Selective elution of Sendai virus integral membrane proteins by ion-exchange high-performance liquid chromatography (HPIEC) using different detergent concentrations was reported before [S. Welling-Wester, M. Freijlbrief, D.G.A.M. Koedijk, M.A. Braaksma, B.R.K. Douma and G.W. Welling, J. Chromatogr., 646 (1993) 37]. In the present study this novel approach was applied to the purification of the integral membrane glycoprotein D of Herpes simplex virus type 1 and 2. The glycoproteins D of types 1 (gD-1) and 2 (gD-2) were cloned into the baculovirus expression system and produced in protein-free cultured insect cells.
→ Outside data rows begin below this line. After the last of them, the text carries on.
(* ===== verification/Paths.v ===== *)
(** Paths: [path/filepath]'s Clean and Join on Unix, the verb [%06d], and
    [sanitizePath] of [src/internal/storage/disk.go].

    A clean path is the text of a list of components.  What the disk store
    needs of it: below a clean directory, a plain name gives a clean path, and
    different names give different paths; and the numbers of its chunks order
    their paths. *)

From Stdlib Require Import Ascii String ZArith NArith Lia.
From S2P Require Import Prelude GoValue.

#[local] Set Warnings "-clear-no-such-hyp".

(** * Definitions *)

Definition slash : ascii := byte_of 47.

Definition rooted (p : string) : bool := has_prefix "/" p.

(** One component of a path after those of [out], the last one first. *)
Definition path_step (root : bool) (out : list string) (x : string) : list string :=
  if decide (x = "" \/ x = ".") then out
  else if decide (x = "..") then
    match out with
    | [] => if root then [] else [".."]
    | y :: out' => if decide (y = "..") then x :: out else out'
    end
  else x :: out.

(** The components of a path, the last one first. *)
Definition path_parts (p : string) : list string := fold_left (path_step (rooted p)) (split_byte slash p) [].

Definition path_text (root : bool) (parts : list string) : string :=
  if root then "/" +:+ join "/" (rev parts)
  else match parts with [] => "." | _ => join "/" (rev parts) end.

(** filepath.Clean. *)
Definition Clean (p : string) : string :=
  if decide (p = "") then "." else path_text (rooted p) (path_parts p).

(** filepath.Join of two elements. *)
Definition Join (a b : string) : string :=
  if decide (a = "") then (if decide (b = "") then "" else Clean b)
  else if decide (b = "") then Clean a else Clean (a +:+ "/" +:+ b).

(** filepath.Dir of a clean path: what is before its last slash. *)
Definition path_parent (p : string) : string :=
  match path_parts p with
  | [] => p
  | _ :: parts => path_text (rooted p) parts
  end.

(** The last [w] decimal digits. *)
Fixpoint pad_digits (w : nat) (n : N) : string :=
  match w with
  | O => ""
  | S w' => pad_digits w' (n / 10) +:+ str1 (byte_of (48 + n mod 10))
  end.

(** The verb [%06d] on a number that is not negative. *)
Definition format_06 (z : Z) : string :=
  if z <? 1000000 then pad_digits 6 (Z.to_N z) else format_Z z.

(** ** sanitizePath *)

Definition is_alnum (c : ascii) : bool := is_lower c || is_upper c || is_digit c.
Detergent extracts of recombinant baculovirus-infected insect cells containing gD-1 or gD-2 were prepared using pentaethyleneglycol monodecyl ether, for extraction (final concentration 2%, w/v). The same detergent was used as additive in the elution buffers for HPIEC on a Mono Q HR 5/5 column. At low (0.005%) detergent concentration, most of the proteins present in the extract including part of gD were eluted with the sodium chloride gradient whereas a subsequent blank run using the same gradient at higher detergent concentration (0.1%) resulted in selective elution of pure gD.